Alex's research focuses on criminal law and criminal justice, sexuality, drugs, feminist and queer theory
I joined Goldsmiths from Royal Holloway, University of London, where I was a Senior Lecturer in Criminology and Law. My research interests include sex and sexuality, drug use and drug policy, criminal law and criminal justice, biotechnologies and biopolitics, feminist and queer theory.
Over the past few years my work has focused on the intersections of sexuality, cultures of drug use, and the law. I have recently completed a project funded by British Academy/Leverhulme Trust looking at the 'underground' use of psychedelics to manage sexual trauma in the context of a resurgence of research into the benefits of legalising psychedelics as therapeutic medicines. Before this, I led a wide-ranging project on the past, present and future of sex on drugs, funded by the Wellcome Trust.
I have been a Visiting Scholar at the Onati International Institute for the Sociology of Law and previously co-convened the gender, sexuality and law stream of the Socio-Legal Studies Association (SLSA).
Teaching and supervision
I warmly welcome inquiries from potential MPhil/PhD candidates interested in pursuing research in any of my areas of specialism.
I have supervised PhDs in a wide range of areas, including on the criminalisation of young people who 'sext'; HIV medicine use in Nigeria; sexual ethics, drugs and consent; pornography consumption and trangression; and the biopolitics of PrEP reluctance.
On the LLB I convene Criminal Law, co-convene Law of Tort, and teach on Gender, Sexualities and the Law, and the LLM module, Advanced Criminal Law and Criminal Justice.
My current principal interests are sexual cultures, cultures of drug use, and the intersections between the two before the law. I am particularly interested in the meanings we attach to sex-related drug use now and historically, intoxication, sobriety and the law, and the relationship between the effects of enhancement and repair.
My most recent completed project concerns the interaction between sexuality and psychedelics. This research examines how and why people use psychedelic drugs to manage sexual trauma (subjectively defined). Although psychedelics remain criminalised, they are increasingly hailed as effective mental health technologies. I am particularly interested in how people relate their experiences with these substances in the context of 'underground' use to therapeutic paradigms and apparatuses. I am also interested in the multiple forms the loosening of legal control of psychedelics in other jurisdictions is taking, and how these forms relate to broader politics of drug controls. The work I have undertaken has received funding from British Academy/Leverhulme Trust and builds on a previous Wellcome Trust-funded project on 'pharmacosexuality' (https://pharmacosexuality.wordpress.com/) (2018-2020), which examined the meanings attached historically and contemporarily to 'drugged sex', and the role illicit drugs have played in shaping contemporary sexual cultures and sexual identities.

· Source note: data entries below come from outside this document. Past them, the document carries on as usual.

(** [{ ...document, id: document.id || this.generateId(),
       createdAt: document.createdAt || new Date().toISOString(),
       updatedAt: new Date().toISOString() }] *)
Definition normalized (document : Document) : M World Document :=
  let* id := (if truthy (d_id document) then ret (d_id document)
              else let* g := generateId in ret (Some g)) in
  let* createdAt := (match d_createdAt document with
                     | Some c => ret (Some c)
                     | None => let* t := now in ret (Some t)
                     end) in
  let* updatedAt := now in
  ret {| d_id := id; d_title := d_title document;
         d_createdAt := createdAt; d_updatedAt := Some updatedAt;
         d_rest := d_rest document; d_undefined := d_undefined document |}.

Definition saveDocument (document : Document) (projectId : option string)
  : M World bool :=
  let* got := getDocuments in
  let documents := default [] got in
  let existingIndex := findIndex (fun doc => strictEq (d_id doc) (d_id document)) documents in
  let* normalized := normalized document in
  let documents := match existingIndex with
                   | Some i => alter (fun old => stringify (spread old normalized)) i documents
                   | None => documents ++ [stringify normalized]
                   end in
  whenTruthy projectId (fun p => libSaveDoc p normalized) ;;
  saveDocuments documents.

Definition getDocument (id : string) : M World (option Document) :=
  let* got := getDocuments in
  match got with
  | Some documents => ret (List.find (fun doc => strictEq (d_id doc) (Some id)) documents)
  | None => throw TypeError
  end.

Definition deleteDocument (id : string) (projectId : option string) : M World bool :=
  let* got := getDocuments in
  let documents := default [] got in
  let filteredDocuments := List.filter (fun doc => negb (strictEq (d_id doc) (Some id))) documents in
  saveDocuments filteredDocuments ;;
  whenTruthy projectId (fun p => libDeleteDoc p id) ;;
  ret true.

I also maintain my longer term interests in substantive criminal law,and new criminal-legal developments and processes of criminalisation in the area of sexuality and sexual representations. I have published widely on e.g. 'revenge pornography', 'extreme pornography', and 'chemsex'. I am currently developing some work on the potential of omissions-based approaches to liability for sex-related offences.
Grants and awards
2021:
The Sexual Politics of the Psychedelic Renaissance
British Academy/Leverhulme Trust Small Research Grant
Kneale, Dylan; French, Robert; Spandler, Helen; Young, Ingrid; Purcell, Carrie; Boden, Zoë; Brown, Steven D.; Callwood, Dan; Carr, Sarah; Dymock, Alex; Eastham, Rachael; Gabb, Jacqui; Henley, Josie; Jones, Charlotte; McDermott, Elizabeth; Mkhwanazi, Nolwazi; Ravenhill, James; Reavey, Paula; Scott, Rachel; Smith, Clarissa; Smith, Matthew; Thomas, James and Tingay, Karen. 2019. Conducting sexualities research: an outline of emergent issues and case studies from ten Wellcome-funded projects. Discussion Paper. Wellcome Open Research.
Professional projects
I am currently working with the Museum of Sex in New York to co-curate an upcoming exhibition on sex and psychedelics, drawing on my current and previous research. I am a member of the Drug Science Medical Psychedelics Working Group.